The MAGA crowd hates Christie, for his current attacks on Trump and for putting Charles Kushner, Trump’s son-in-law, Jared Kushner’s father, in prison. No one is more vindictive than Donald Trump. If Christie had the Republican nomination, Trump would run as a write-in or third party candidate. He’d do whatever he could to torpedo him out of spite, and the winner would be Biden.

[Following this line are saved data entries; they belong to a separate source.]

Definition read_u16_code_unit (a b : byte) (little_endian : bool) : Z :=
  if little_endian then Z.lor (b2z a) (Z.shiftl (b2z b) 8)
  else Z.lor (Z.shiftl (b2z a) 8) (b2z b).

(** The loop over two-byte units; a high surrogate consumes the next unit too. *)
Fixpoint valid_utf16_loop (little_endian : bool) (bs : bytes) : bool :=
  match bs with
  | a :: b :: r =>
      let unit_ := read_u16_code_unit a b little_endian in
      if (0xd800 <=? unit_) && (unit_ <=? 0xdbff) then
        match r with
        | c :: d :: r' =>
            let low := read_u16_code_unit c d little_endian in
            if (low <? 0xdc00) || (0xdfff <? low) then false
            else valid_utf16_loop little_endian r'
        | _ => false
        end
      else if (0xdc00 <=? unit_) && (unit_ <=? 0xdfff) then false
      else valid_utf16_loop little_endian r
  | _ => true
  end.

Definition valid_utf16 (bs : bytes) (little_endian : bool) : bool :=
  if negb (zlen bs mod 2 =? 0) then false else valid_utf16_loop little_endian bs.

Definition read_u32_code_unit (a b c d : byte) (little_endian : bool) : Z :=
  if little_endian
  then Z.lor (Z.lor (Z.lor (b2z a) (Z.shiftl (b2z b) 8)) (Z.shiftl (b2z c) 16))
             (Z.shiftl (b2z d) 24)
  else Z.lor (Z.lor (Z.lor (Z.shiftl (b2z a) 24) (Z.shiftl (b2z b) 16))
                    (Z.shiftl (b2z c) 8)) (b2z d).

Fixpoint valid_utf32_loop (little_endian : bool) (bs : bytes) : bool :=
  match bs with
  | a :: b :: c :: d :: r =>
      let codepoint := read_u32_code_unit a b c d little_endian in
      if (0x10ffff <? codepoint) || ((0xd800 <=? codepoint) && (codepoint <=? 0xdfff))
      then false
      else valid_utf32_loop little_endian r
  | _ => true
  end.

Definition valid_utf32 (bs : bytes) (little_endian : bool) : bool :=
  if negb (zlen bs mod 4 =? 0) then false else valid_utf32_loop little_endian bs.

Definition string_bytes_match_encoding (fact : StringCandidateFact) : bool :=
  match sf_encoding fact with
  | StringEncoding_Bytes => true
  | StringEncoding_Ascii => forallb (fun b => b2z b <=? 0x7f) (sf_bytes fact)
  | StringEncoding_Utf8 => valid_utf8 (sf_bytes fact)
  | StringEncoding_Utf16LE => valid_utf16 (sf_bytes fact) true
  | StringEncoding_Utf16BE => valid_utf16 (sf_bytes fact) false
  | StringEncoding_Utf32LE => valid_utf32 (sf_bytes fact) true
  | StringEncoding_Utf32BE => valid_utf32 (sf_bytes fact) false
  | StringEncoding_Invalid => false
  end.

(** ** What the encodings are (The Unicode Standard, section 3.9) *)

Definition scalar (cp : Z) : Prop := 0 <= cp <= 0x10ffff /\ ~ (0xd800 <= cp <= 0xdfff).

Definition utf8_encode (cp : Z) : bytes :=
  if cp <? 0x80 then [z2b cp]
  else if cp <? 0x800 then [z2b (0xc0 + cp / 64); z2b (0x80 + cp mod 64)]
  else if cp <? 0x10000 then
    [z2b (0xe0 + cp / 4096); z2b (0x80 + (cp / 64) mod 64); z2b (0x80 + cp mod 64)]
  else
    [z2b (0xf0 + cp / 262144); z2b (0x80 + (cp / 4096) mod 64);
     z2b (0x80 + (cp / 64) mod 64); z2b (0x80 + cp mod 64)].

Definition unit16 (little_endian : bool) (u : Z) : bytes :=
  if little_endian then [z2b u; z2b (u / 256)] else [z2b (u / 256); z2b u].

Definition utf16_encode (little_endian : bool) (cp : Z) : bytes :=
  if cp <? 0x10000 then unit16 little_endian cp
  else unit16 little_endian (0xd800 + (cp - 0x10000) / 1024) ++
       unit16 little_endian (0xdc00 + (cp - 0x10000) mod 1024).

Definition utf32_encode (little_endian : bool) (cp : Z) : bytes :=
  let big := [z2b (cp / 16777216); z2b (cp / 65536); z2b (cp / 256); z2b cp] in
  if little_endian then rev big else big.

(** [bs] is the text of [cps] in [encoding]. *)
Definition encodes (encoding : StringEncoding) (cps : list Z) (bs : bytes) : Prop :=
  match encoding with
  | StringEncoding_Bytes => True
  | StringEncoding_Ascii => Forall (fun cp => cp < 0x80) cps /\ bs = concat (map utf8_encode cps)
  | StringEncoding_Utf8 => bs = concat (map utf8_encode cps)
  | StringEncoding_Utf16LE => bs = concat (map (utf16_encode true) cps)
  | StringEncoding_Utf16BE => bs = concat (map (utf16_encode false) cps)
  | StringEncoding_Utf32LE => bs = concat (map (utf32_encode true) cps)
  | StringEncoding_Utf32BE => bs = concat (map (utf32_encode false) cps)
  | StringEncoding_Invalid => False
  end.

(** ** Bit arithmetic of the decoders *)

Lemma land_c0 (b : byte) :
  (Z.land (b2z b) 0xc0 =? 0x80) = ((0x80 <=? b2z b) && (b2z b <? 0xc0)).
Proof. by destruct b. Qed.

Lemma land_3f (b : byte) : Z.land (b2z b) 0x3f = b2z b mod 64.
Proof. by destruct b. Qed.

Lemma utf8_continuations_step n cp b r :
  utf8_continuations (S n) cp (b :: r) =
    if (0x80 <=? b2z b) && (b2z b <? 0xc0)
    then utf8_continuations n (cp * 64 + (b2z b - 0x80)) r else None.
Proof.
  cbn [utf8_continuations]. rewrite land_c0, land_3f.
  destruct (Z.leb_spec 0x80 (b2z b)), (Z.ltb_spec (b2z b) 0xc0); simpl; try done.
  pose proof (b2z_range b). rewrite lor_shiftl_add by div_mod_lia.
  do 2 f_equal. change (2 ^ 6) with 64. div_mod_lia.
Qed.

Lemma utf8_lead_value (b : byte) :
  utf8_lead (b2z b) =
    if (0xc2 <=? b2z b) && (b2z b <=? 0xdf) then Some (b2z b - 0xc0, 1%nat, 0x80)
    else if (0xe0 <=? b2z b) && (b2z b <=? 0xef) then Some (b2z b - 0xe0, 2%nat, 0x800)
    else if (0xf0 <=? b2z b) && (b2z b <=? 0xf4) then Some (b2z b - 0xf0, 3%nat, 0x10000)
    else None.
Proof. by destruct b. Qed.

Ltac bool_cases :=
  repeat match goal with
  | |- context [?a <=? ?b] => destruct (Z.leb_spec a b); try (exfalso; div_mod_lia)
  | |- context [?a <? ?b] => destruct (Z.ltb_spec a b); try (exfalso; div_mod_lia)
  end; cbn [andb orb negb].

(** [z2b] of an expression known to be the value of a byte. *)
Lemma z2b_eq (b : byte) v : v = b2z b -> z2b v = b.
Proof. intros ->. apply z2b_b2z. Qed.

Lemma utf8_encode_step fuel cp rest :
  scalar cp ->
  valid_utf8_loop (S fuel) (utf8_encode cp ++ rest) = valid_utf8_loop fuel rest.
Proof.
  intros [Hr Hs]. unfold utf8_encode.
  pose proof (zlen_nonneg rest).
  destruct (Z.ltb_spec cp 0x80); [|destruct (Z.ltb_spec cp 0x800);
    [|destruct (Z.ltb_spec cp 0x10000)]];
    cbn [app valid_utf8_loop]; rewrite ?utf8_lead_value, ?zlen_cons, !b2z_z2b.
  - bool_cases. done.
  - bool_cases. rewrite !utf8_continuations_step, !b2z_z2b.
    bool_cases. cbn [utf8_continuations]. bool_cases; done.
  - bool_cases. rewrite !utf8_continuations_step, !b2z_z2b.
    bool_cases. cbn [utf8_continuations]. bool_cases; done.
  - bool_cases. rewrite !utf8_continuations_step, !b2z_z2b.
    bool_cases. cbn [utf8_continuations]. bool_cases; done.
Qed.

(** Split the conditions of an accepted input into arithmetic facts. *)
Ltac accepted :=
  repeat match goal with
  | H : false = true |- _ => discriminate H
  | H : context [if ?b then _ else _] |- _ => destruct b eqn:?
  | H : (_ || _) = false |- _ => apply orb_false_iff in H as [? ?]
  | H : (_ && _) = true |- _ => apply andb_true_iff in H as [? ?]
  | H : (_ && _) = false |- _ => apply andb_false_iff in H
  end.

Lemma utf8_decode_step fuel b r :
  valid_utf8_loop (S fuel) (b :: r) = true ->
  exists cp r', scalar cp /\ b :: r = utf8_encode cp ++ r' /\ valid_utf8_loop fuel r' = true.
Proof.
  cbn [valid_utf8_loop]. pose proof (b2z_range b).
  destruct (Z.leb_spec (b2z b) 0x7f) as [Ha|Ha].
  { intros Hv. exists (b2z b), r. unfold scalar, utf8_encode.
    destruct (Z.ltb_spec (b2z b) 0x80); [|lia]. rewrite z2b_b2z. split_and!; [lia..|done|done]. }
  rewrite utf8_lead_value. intros Hv.
  destruct ((0xc2 <=? b2z b) && (b2z b <=? 0xdf)) eqn:E2;
    [|destruct ((0xe0 <=? b2z b) && (b2z b <=? 0xef)) eqn:E3;
      [|destruct ((0xf0 <=? b2z b) && (b2z b <=? 0xf4)) eqn:E4; [|done]]].
  - destruct r as [|c1 r]; [done|]. rewrite !utf8_continuations_step in Hv.
    cbn [utf8_continuations] in Hv. pose proof (b2z_range c1). accepted.
    exists ((b2z b - 0xc0) * 64 + (b2z c1 - 0x80)), r.
    unfold scalar, utf8_encode. bool_cases. split_and!; [lia..| |done].
    cbn [app]. repeat f_equal; symmetry; apply z2b_eq; div_mod_lia.
  - destruct r as [|c1 [|c2 r]]; [done|by accepted|]. rewrite !utf8_continuations_step in Hv.
    cbn [utf8_continuations] in Hv. pose proof (b2z_range c1). pose proof (b2z_range c2).
    accepted;
    (exists (((b2z b - 0xe0) * 64 + (b2z c1 - 0x80)) * 64 + (b2z c2 - 0x80)), r;
     unfold scalar, utf8_encode; bool_cases; split_and!; [lia..| |done];
     cbn [app]; repeat f_equal; symmetry; apply z2b_eq; div_mod_lia).
  - destruct r as [|c1 [|c2 [|c3 r]]]; [done|by accepted|by accepted|].
    rewrite !utf8_continuations_step in Hv.
    cbn [utf8_continuations] in Hv. pose proof (b2z_range c1). pose proof (b2z_range c2).
    pose proof (b2z_range c3). accepted;
    (exists ((((b2z b - 0xf0) * 64 + (b2z c1 - 0x80)) * 64 + (b2z c2 - 0x80)) * 64
            + (b2z c3 - 0x80)), r;
     unfold scalar, utf8_encode; bool_cases; split_and!; [lia..| |done];
     cbn [app]; repeat f_equal; symmetry; apply z2b_eq; div_mod_lia).
Qed.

In short, Christie’s candidacy is doomed whether he wins the nomination or not, but one classy move when it really matters could change everything for him.

If Christie had any integrity, any motive beyond satisfying his own lust for power, he would make a deal with Nikki Haley, today. Right now, without wasting a minute. He would drop out of the race tomorrow and urge everyone who supported him to vote for her. The proverb about the enemy of your enemy being your friend couldn’t be more applicable than in fighting to defeat Trump. Trump is the enemy of everyone who believes in our Constitution and our flawed, fragile democracy, which makes the former SC Governor their friend.

If Christie spends the next few months stumping for Haley in the primary race and nominates her at the Republican convention, he’ll earn forgiveness for his past wrongs, or to put it in terms he and Trump understand, we might grant him amnesty for all his past behavior. He might even wind up as Haley’s running mate which would say a lot about his ability to suppress his ego for the common good. For most of his political life, Christie has behaved like a bully, and hasn’t always practiced what he preached. Remember when some journalists caught him sunbathing with his wife on a New Jersey beach while he was enforcing the COVID lockdown for everyone else in his state?

If Chris Christie believes anything he says on the campaign trail, if he means it when he calls Trump dangerous and the enemy of democracy, this is the way to show it. If getting in line behind Haley is the action that derails Trump’s run for the presidency, we might build a monument to him. So what’s it going to be, Chris? Do you care more about this country than your own ego? Are you willing to take second place to a woman? Stranger things have happened in politics.

In this very surreal primary season, when it seems as though the country is on a precipice, maybe we need a miracle. It might as well be Christie, who said last week that Trump needs to be defeated by voters, not justices. This is best chance.